Assignment
Transcribe the data in full, keeping each line exactly as it appears.

Provided records
- - - -

(** * alma-tests-cacher: the repository reconciliation pass

    A shallow embedding of [alma_tests_cacher/cacher.py] (class
    [AlmaTestsCacher]) and the properties of one reconciliation pass of
    [process_repo]: rule compilation, folder discovery, self-heal, the
    create/remove diff and the bulk calls.

    Conventions of the embedding
    - Python [str] is [string], [int] is [Z], [Optional[x]] is [option x],
      a [list] is a [list]; the rule mapping read from [test_rules.json] (a
      [dict] iterated in insertion order) is an association list; the lookup
      table [test_folders_mapping] is a [gmap].
    - Effects (git, file system, HTTP) are threaded through a state and
      exception monad [M]; every effect is appended to a chronological
      [trace].  Logging is not part of the model.
    - The checkout is a tree of files and directories.  [re.search],
      [re.sub], [urljoin], the git wrapper and the API are collaborators
      the pass is parametrised by.
    - The pass comes in two layers.  The first part is the sequential
      pass: one repository's pass as it runs when every permit of the
      request pool ([asyncio.Semaphore]) is granted, [Path.glob] is given a
      relative pattern of literal characters, ["*"] and ["?"], the paths
      stay inside the checkout and no library function raises.  [Pooled]
      is the pass with the pool of lines 37, 88 and 184 and with the
      exceptions of the libraries; [granted_pass_is_the_sequential_pass]
      relates the two. *)

From Stdlib Require Import Ascii ZArith.
From stdpp Require Import base option list strings gmap.

Local Open Scope string_scope.
Local Open Scope list_scope.
Local Open Scope stdpp_scope.

(** ** Data model *)

(** Modelled from the spec: [alma_tests_cacher/models.py] is not part of the
    sources; the fields are the ones [cacher.py] reads and writes
    ([id], [folder_name], [package_name], [url], [regex]).  A freshly built
    record has no [id] and, unless given, no [regex]. *)
Module PackageTestRepository.
Record t : Type := Build {
  id : option Z;
  folder_name : string;
  package_name : string;
  url : string;
  regex : option string;
}.
End PackageTestRepository.
Module Pkg := PackageTestRepository.

(** Modelled from the spec: the repository record of [models.py], with the
    fields [process_repo] uses. *)
Module TestRepository.
Record t : Type := Build {
  id : Z;
  name : string;
  url : string;
  tests_dir : string;
  tests_prefix : option string;
  common_test_dir_name : option string;
  packages : list Pkg.t;
}.

Definition with_url (u : string) (r : t) : t :=
  Build (id r) (name r) u (tests_dir r) (tests_prefix r)
        (common_test_dir_name r) (packages r).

- - - -

Exercise output
(** * alma-tests-cacher: the repository reconciliation pass

    A shallow embedding of [alma_tests_cacher/cacher.py] (class
    [AlmaTestsCacher]) and the properties of one reconciliation pass of
    [process_repo]: rule compilation, folder discovery, self-heal, the
    create/remove diff and the bulk calls.

    Conventions of the embedding
    - Python [str] is [string], [int] is [Z], [Optional[x]] is [option x],
      a [list] is a [list]; the rule mapping read from [test_rules.json] (a
      [dict] iterated in insertion order) is an association list; the lookup
      table [test_folders_mapping] is a [gmap].
    - Effects (git, file system, HTTP) are threaded through a state and
      exception monad [M]; every effect is appended to a chronological
      [trace].  Logging is not part of the model.
    - The checkout is a tree of files and directories.  [re.search],
      [re.sub], [urljoin], the git wrapper and the API are collaborators
      the pass is parametrised by.
    - The pass comes in two layers.  The first part is the sequential
      pass: one repository's pass as it runs when every permit of the
      request pool ([asyncio.Semaphore]) is granted, [Path.glob] is given a
      relative pattern of literal characters, ["*"] and ["?"], the paths
      stay inside the checkout and no library function raises.  [Pooled]
      is the pass with the pool of lines 37, 88 and 184 and with the
      exceptions of the libraries; [granted_pass_is_the_sequential_pass]
      relates the two. *)

From Stdlib Require Import Ascii ZArith.
From stdpp Require Import base option list strings gmap.

Local Open Scope string_scope.
Local Open Scope list_scope.
Local Open Scope stdpp_scope.

(** ** Data model *)

(** Modelled from the spec: [alma_tests_cacher/models.py] is not part of the
    sources; the fields are the ones [cacher.py] reads and writes
    ([id], [folder_name], [package_name], [url], [regex]).  A freshly built
    record has no [id] and, unless given, no [regex]. *)
Module PackageTestRepository.
Record t : Type := Build {
  id : option Z;
  folder_name : string;
  package_name : string;
  url : string;
  regex : option string;
}.
End PackageTestRepository.
Module Pkg := PackageTestRepository.

(** Modelled from the spec: the repository record of [models.py], with the
    fields [process_repo] uses. *)
Module TestRepository.
Record t : Type := Build {
  id : Z;
  name : string;
  url : string;
  tests_dir : string;
  tests_prefix : option string;
  common_test_dir_name : option string;
  packages : list Pkg.t;
}.

Definition with_url (u : string) (r : t) : t :=
  Build (id r) (name r) u (tests_dir r) (tests_prefix r)
        (common_test_dir_name r) (packages r).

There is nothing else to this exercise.